Queen Elizabeth II, 96, appointed the 15th prime minister of her reign, Liz Truss, at her Balmoral home on September 6
Queen Elizabeth II pictured here at Balmoral Castle two days before her death on Sept. 8, 2022, to appoint Liz Truss as prime minister.

New details have emerged regarding the final moments of Queen Elizabeth II's life in a new book about King Charles III called "The Making of a King: King Charles III and the Modern Monarchy", which arrives on Thursday, Jan. 18.

The book by Robert Hardman revealed the preparations Her Majesty made as she was aware that her time on earth was coming to an end. In excerpts of the tome provided by the Daily Mail, the royal author describes how in the aftermath of her death, staff discovered two private letters she had written and left in her red box.

One was addressed to her eldest son King Charles III and the other to her devoted private secretary Sir Edward Young. The author acknowledges that the contents of those letters will unlikely ever be made public. Likewise, the box contained the Queen's final piece of paperwork and last royal order.

"It was the long-list of candidates to fill vacancies in the ranks of the Order of Merit, together with notes on each one, so that the Queen could approve her own shortlist. The OM had always been in the gift of the monarch, not the Government, with membership limited to 24 at any one time. And the Queen had always taken this duty extremely seriously," Hardman writes.

He adds of Queen Elizabeth II's unparalleled devotion to her royal duty even in the final moments before her death: "The paperwork had gone up to her two days before so that she could go through the notes and tick her choices.

"And here it was, completed and returned for Sir Edward to make the necessary arrangements for six new members of the Order of Merit, including the Canadian historian Prof Margaret Macmillan, the author and broadcaster Baroness (Floella) Benjamin, and the geneticist Sir Paul Nurse. It was the last document ever handled by Queen Elizabeth II. Even on her deathbed, there had been work to do. And she had done it."

Elsewhere in the book, Hardman also talks about Queen Elizabeth II's decision to remain in Balmoral even though she was due to be back in London to preside over the resignation of former prime minister Boris Johnson and welcome his successor, Liz Truss.

However, one senior official said that she had asked to remain in Scotland instead.

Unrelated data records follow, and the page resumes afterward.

(** C1 (as amended).  [match_content] scores a segment by the formula
    [(|set(topics) & set(T)| * 0.5 + (0.3 if sentiment == P else 0)) *
    confidence], evaluated in binary64 arithmetic; every pair of the result
    carries that score.  For the segment with topics tech and sports,
    sentiment positive and confidence 0.8, against topics [tech] and tone
    positive, the topic score is 0.5, the tone score 0.3, the raw score 0.8,
    and the final score is the double 0.8 * 0.8 = 0.6400000000000001, one
    unit in the last place above the double 0.64. *)
Theorem match_content_score :
  (forall segment prefs,
     score segment prefs
     = spec_final_score segment (default [] (pref_topics prefs)) (preferred_tone prefs))
  /\ (forall self prefs segment sc,
        In (segment, sc) (match_content self prefs) ->
        sc = spec_final_score segment (default [] (pref_topics prefs)) (preferred_tone prefs))
  /\ spec_topic_score example_segment ["tech"] = f0_5
  /\ spec_tone_score example_segment (Some "positive") = f0_3
  /\ add f0_5 f0_3 = f0_8
  /\ score example_segment example_preferences = mul f0_8 f0_8
  /\ mul f0_8 f0_8 = f0_64_up
  /\ match_content (add_segments ContentMatcher_init [example_segment]) example_preferences
     = [(example_segment, f0_64_up)].
Proof.
  split; [exact score_spec|].
  split.
  { intros self prefs segment sc Hin.
    apply (Permutation_in _ (match_content_perm self prefs)) in Hin.
    apply collect_matches_In in Hin. destruct Hin as (_ & -> & _). apply score_spec. }
  vm_compute. repeat split.
Qed.

(** C1, the example as the specification states it: the final score is
    not the double 0.64, and Python's [==] tells them apart
    ([(1 * 0.5 + 0.3) * 0.8 == 0.64] is [False]). *)
Lemma example_score_is_not_0_64 :
  score example_segment example_preferences <> f0_64
  /\ eqb (score example_segment example_preferences) f0_64 = false.
Proof. vm_compute. split; [discriminate|reflexivity]. Qed.

(** C2.  A segment of the working set is in the result of [match_content],
    paired with its score, exactly when its score is greater than 0, and as
    often as it is in the working set.  So a segment with confidence 0 is
    left out whatever its topics and sentiment, and so is a segment that
    shares no topic with the preferences and whose sentiment is not the
    preferred tone. *)
Theorem match_content_includes_iff_positive :
  (forall self prefs segment,
     In segment (segments self) ->
     (In segment (List.map fst (match_content self prefs))
      <-> gtb (score segment prefs) f0_0 = true))
  /\ (forall self prefs segment sc,
        In (segment, sc) (match_content self prefs)
        <-> In segment (segments self) /\ sc = score segment prefs /\ gtb sc f0_0 = true)
  /\ (forall self prefs,
        List.map fst (match_content self prefs)
        ≡ₚ List.filter (fun s => gtb (score s prefs) f0_0) (segments self))
  /\ (forall self prefs segment s sc,
        confidence segment = S754_zero s ->
        gtb (score segment prefs) f0_0 = false
        /\ ~ In (segment, sc) (match_content self prefs))
  /\ (forall self prefs segment sc,
        size (common_topics segment prefs) = O ->
        tone_matches segment prefs = false ->
        gtb (score segment prefs) f0_0 = false
        /\ ~ In (segment, sc) (match_content self prefs)).
Proof.
  assert (Hiff : forall self prefs segment sc,
     In (segment, sc) (match_content self prefs)
     <-> In segment (segments self) /\ sc = score segment prefs /\ gtb sc f0_0 = true).
  { intros self prefs segment sc. rewrite <- collect_matches_In.
    split; apply Permutation_in; [|symmetry]; apply match_content_perm. }
  assert (Hout : forall self prefs segment sc,
     gtb (score segment prefs) f0_0 = false -> ~ In (segment, sc) (match_content self prefs)).
  { intros self prefs segment sc Hs Hin. apply Hiff in Hin.
    destruct Hin as (_ & -> & Hpos). congruence. }
  assert (Hperm : forall self prefs,
     List.map fst (match_content self prefs)
     ≡ₚ List.filter (fun s => gtb (score s prefs) f0_0) (segments self)).
  { intros self prefs. rewrite <- collect_matches_fst.
    apply Permutation_map, match_content_perm. }
  split; [|split; [exact Hiff|split; [exact Hperm|split]]].
  - intros self prefs segment Hin. split.
    + intros Hout'. apply (Permutation_in _ (Hperm self prefs)) in Hout'.
      apply filter_In in Hout'. tauto.
    + intros Hpos. apply (Permutation_in _ (Permutation_sym (Hperm self prefs))).
      apply filter_In. tauto.
  - intros self prefs segment s sc Hc.
    assert (Hs : gtb (score segment prefs) f0_0 = false).
    { unfold score. rewrite Hc. apply mul_zero_r_not_positive. }
    split; [exact Hs|]. apply Hout, Hs.
  - intros self prefs segment sc Hn Ht.
    assert (Hs : gtb (score segment prefs) f0_0 = false).
    { unfold score. rewrite Hn, Ht. apply mul_zero_l_not_positive. }
    split; [exact Hs|]. apply Hout, Hs.
Qed.

(** C3.  The result of [match_content] is in descending order of score:
    every pair scores at least as much as every later pair.  Pairs of equal
    score keep the order of the working set: for every score [v], the
    segments of the result that score [v], in the order of the result, are
    the segments of the working set that score [v], in insertion order. *)
Theorem match_content_sorted_stable :
  forall self prefs,
    StronglySorted (fun p q => geb (snd p) (snd q) = true) (match_content self prefs)
    /\ forall v,
         List.map fst (List.filter (fun p => eqb (snd p) v) (match_content self prefs))
         = List.filter (fun s => gtb (score s prefs) f0_0 && eqb (score s prefs) v)
                       (segments self).
Proof.
  intros self prefs.
  pose proof (collect_matches_positive (segments self) prefs) as Hpos.
  split.
  - apply (StronglySorted_weaken (descending snd ltb) _ (fun p => positive (snd p))).
    + intros p q Hp Hq Hd. unfold geb. apply ltb_false_leb; assumption.
    + rewrite (match_content_perm self prefs). exact Hpos.
    + apply (sorted_reverse_descending snd ltb positive ltb_asym ltb_negtrans). exact Hpos.
  - intros v. rewrite <- collect_matches_class. f_equal.
    apply (sorted_stable snd ltb positive ltb_asym ltb_negtrans).
    + intros a b Ha Hb. apply (eqb_eqb_not_ltb _ _ v); assumption.
    + exact Hpos.
Qed.

(** C9.  Two calls of [add_segments] leave the working set that one call
    with the concatenation leaves: the old segments, then all of the first
    batch, then all of the second, nothing dropped and nothing merged.  A
    [match_content] after them scores every segment of both batches. *)
Theorem add_segments_twice :
  forall self A B,
    add_segments (add_segments self A) B = add_segments self (A ++ B)
    /\ segments (add_segments (add_segments self A) B) = (segments self ++ A ++ B)%list
    /\ length (segments (add_segments (add_segments ContentMatcher_init A) B))
       = (length A + length B)%nat
    /\ forall prefs,
         match_content (add_segments (add_segments self A) B) prefs
         = match_content (add_segments self (A ++ B)) prefs
         /\ match_content (add_segments (add_segments self A) B) prefs
            ≡ₚ (collect_matches (segments self) prefs ++ collect_matches A prefs
                ++ collect_matches B prefs)%list
         /\ forall segment,
              In segment (A ++ B) ->
              gtb (score segment prefs) f0_0 = true ->
              In (segment, score segment prefs)
                 (match_content (add_segments (add_segments self A) B) prefs).
Proof.
  intros self A B.
  assert (Heq : add_segments (add_segments self A) B = add_segments self (A ++ B)).
  { unfold add_segments. simpl. rewrite app_assoc. reflexivity. }
  split; [exact Heq|]. split; [simpl; symmetry; apply app_assoc|].
  split; [simpl; apply length_app|].
  intros prefs. split; [rewrite Heq; reflexivity|]. split.
  - rewrite match_content_perm. simpl.
    rewrite !collect_matches_app, app_assoc. reflexivity.
  - intros segment Hin Hpos.
    apply (Permutation_in _ (Permutation_sym (match_content_perm _ prefs))).
    apply collect_matches_In. rewrite Heq. simpl.
    split; [|split; [reflexivity|exact Hpos]].
    apply in_or_app. right. exact Hin.
Qed.

End MatcherFacts.

(** ** Runs *)

Module RunFacts.

Lemma run_unfold {R} w fuel gets tr (t : itree ioE R) :
  run w fuel gets tr t
  = match observe t with
    | RetF r => mkOutcome (Some r) gets tr fuel
    | TauF t' =>
        match fuel with
        | O => mkOutcome None gets tr O
        | S fuel' => run w fuel' gets tr t'
        end
    | VisF e k =>
        match fuel with
        | O => mkOutcome None gets tr O
        | S fuel' =>
            let '(x, gets', ev) := answer w gets e in
            run w fuel' gets' (tr ++ [ev]) (k x)
        end
    end.
Proof. destruct fuel; reflexivity. Qed.

(** A run sees a tree through [observe] only. *)
Lemma run_observe {R} w fuel gets tr (t t' : itree ioE R) :
  observe t = observe t' -> run w fuel gets tr t = run w fuel gets tr t'.
Proof. intros H. rewrite !run_unfold, H. reflexivity. Qed.

Lemma run_bind {A B} w fuel gets tr (t : itree ioE A) (k : A -> itree ioE B) :
  run w fuel gets tr (ITree.bind t k) = continue_with w (run w fuel gets tr t) k.
Proof.
  revert gets tr t. induction fuel as [|fuel IH]; intros gets tr t.
  - rewrite (run_observe w _ _ _ (ITree.bind t k)
               (match observe t with
                | RetF r => k r
                | TauF t' => Tau (ITree.bind t' k)
                | VisF e h => Vis e (fun x => ITree.bind (h x) k)
                end)) by reflexivity.
    rewrite (run_unfold w _ _ _ t).
    destruct (observe t); reflexivity.
  - rewrite (run_observe w _ _ _ (ITree.bind t k)
               (match observe t with
                | RetF r => k r
                | TauF t' => Tau (ITree.bind t' k)
                | VisF e h => Vis e (fun x => ITree.bind (h x) k)
                end)) by reflexivity.
    rewrite (run_unfold w _ _ _ t).
    destruct (observe t) as [r|t'|X e h]; [reflexivity| |].
    + simpl. apply IH.
    + simpl. destruct (answer w gets e) as [[x gets'] ev]. apply IH.
Qed.

#[local] Arguments run : simpl never.

Lemma continue_with_value {A B} w (a : A) gets tr fuel (k : A -> itree ioE B) :
  continue_with w (mkOutcome (Some a) gets tr fuel) k = run w fuel gets tr (k a).
Proof. reflexivity. Qed.

Lemma continue_with_out_of_fuel {A B} w gets tr fuel (k : A -> itree ioE B) :
  continue_with w (mkOutcome None gets tr fuel) k = mkOutcome None gets tr fuel.
Proof. reflexivity. Qed.

Lemma run_iter {I R} w fuel gets tr (body : I -> itree ioE (I + R)) (i : I) :
  run w fuel gets tr (ITree.iter body i)
  = run w fuel gets tr
      (ITree.bind (body i)
         (fun lr => match lr with
                    | inl l => Tau (ITree.iter body l)
                    | inr r => Ret r
                    end)).
Proof. apply run_observe. reflexivity. Qed.

Lemma run_Ret {R} w fuel gets tr (r : R) :
  run w fuel gets tr (Ret r) = mkOutcome (Some r) gets tr fuel.
Proof. destruct fuel; reflexivity. Qed.

Lemma run_Tau {R} w fuel gets tr (t : itree ioE R) :
  run w (S fuel) gets tr (Tau t) = run w fuel gets tr t.
Proof. reflexivity. Qed.

Lemma run_trigger {X} w fuel gets tr (e : ioE X) :
  run w (S fuel) gets tr (ITree.trigger e)
  = let '(x, gets', ev) := answer w gets e in mkOutcome (Some x) gets' (tr ++ [ev]) fuel.
Proof.
  rewrite run_unfold. simpl.
  destruct (answer w gets e) as [[x gets'] ev]. apply run_Ret.
Qed.

Lemma run_trigger_0 {X} w gets tr (e : ioE X) :
  run w O gets tr (ITree.trigger e) = mkOutcome None gets tr O.
Proof. reflexivity. Qed.

Lemma run_bind_trigger {X B} w fuel gets tr (e : ioE X) (k : X -> itree ioE B) :
  run w (S fuel) gets tr (ITree.bind (ITree.trigger e) k)
  = let '(x, gets', ev) := answer w gets e in run w fuel gets' (tr ++ [ev]) (k x).
Proof.
  rewrite run_bind, run_trigger.
  destruct (answer w gets e) as [[x gets'] ev]. reflexivity.
Qed.

Lemma run_bind_trigger_0 {X B} w gets tr (e : ioE X) (k : X -> itree ioE B) :
  run w O gets tr (ITree.bind (ITree.trigger e) k) = mkOutcome None gets tr O.
Proof. rewrite run_bind, run_trigger_0. reflexivity. Qed.

(** *** Python computations *)

Lemma run_ret {R} w fuel gets tr (r : R) :
  run w fuel gets tr (ret r) = mkOutcome (Some (inr r)) gets tr fuel.
Proof. apply run_Ret. Qed.

Lemma run_raise {R} w fuel gets tr (e : exn) :
  run w fuel gets tr (raise e : py R) = mkOutcome (Some (inl e)) gets tr fuel.
Proof. destruct fuel; reflexivity. Qed.

Lemma run_lift {R} w fuel gets tr (r : exn + R) :
  run w fuel gets tr (lift r) = mkOutcome (Some r) gets tr fuel.
Proof. destruct fuel; reflexivity. Qed.

Lemma run_perform {X} w fuel gets tr (e : ioE X) :
  run w (S fuel) gets tr (perform e)
  = let '(x, gets', ev) := answer w gets e in
    mkOutcome (Some (inr x)) gets' (tr ++ [ev]) fuel.
Proof.
  unfold perform. rewrite run_bind, run_trigger.
  destruct (answer w gets e) as [[x gets'] ev]. unfold continue_with. simpl.
  apply run_Ret.
Qed.

(** [bind] goes on with the value of a run that returned... *)
Lemma run_bind_value {A B} w fuel gets tr (m : py A) (k : A -> py B) a gets' tr' fuel' :
  run w fuel gets tr m = mkOutcome (Some (inr a)) gets' tr' fuel' ->
  run w fuel gets tr (bind m k) = run w fuel' gets' tr' (k a).
Proof. intros H. unfold bind. rewrite run_bind, H. reflexivity. Qed.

Sir Young then "discussed the matter with the Royal Medical Household and the Cabinet Secretary, Simon Case, who in turn consulted the Prime Minister". They all agreed that the politicians would travel to Balmoral and "the action would all happen in the space of an hour at around lunchtime".

Thus, two days before her death on Sept. 8, 2022, the public saw photos of a beaming Queen Elizabeth II as she waved farewell to Johnson and appointed Truss.

Johnson said later of his meeting with the Queen: "Given how ill she obviously was, how amazing it was that she be so bright and focused."

Likewise, Truss said: "She was clearly physically not very well but we talked for about 20 minutes. She was alert. I would say she was relieved that the thing had actually happened and that we were now moving things forward."

Hardman writes: "Back at Balmoral, staff recall that the Queen had seemed energized after the day's events, all the more so given that 'Love Affairs' had triumphed at Goodwood...But then she said she was going upstairs and would have dinner alone. It was the last time most of her immediate household would see her."

Hardman also shares a memo about Queen Elizabeth II's death from Sir Young, who was at Balmoral when she died. "Very peaceful. In her sleep. Slipped away. Old age...She wouldn't have been aware of anything. No pain," Young notes in the previously unseen memo that is now part of the Royal Archives.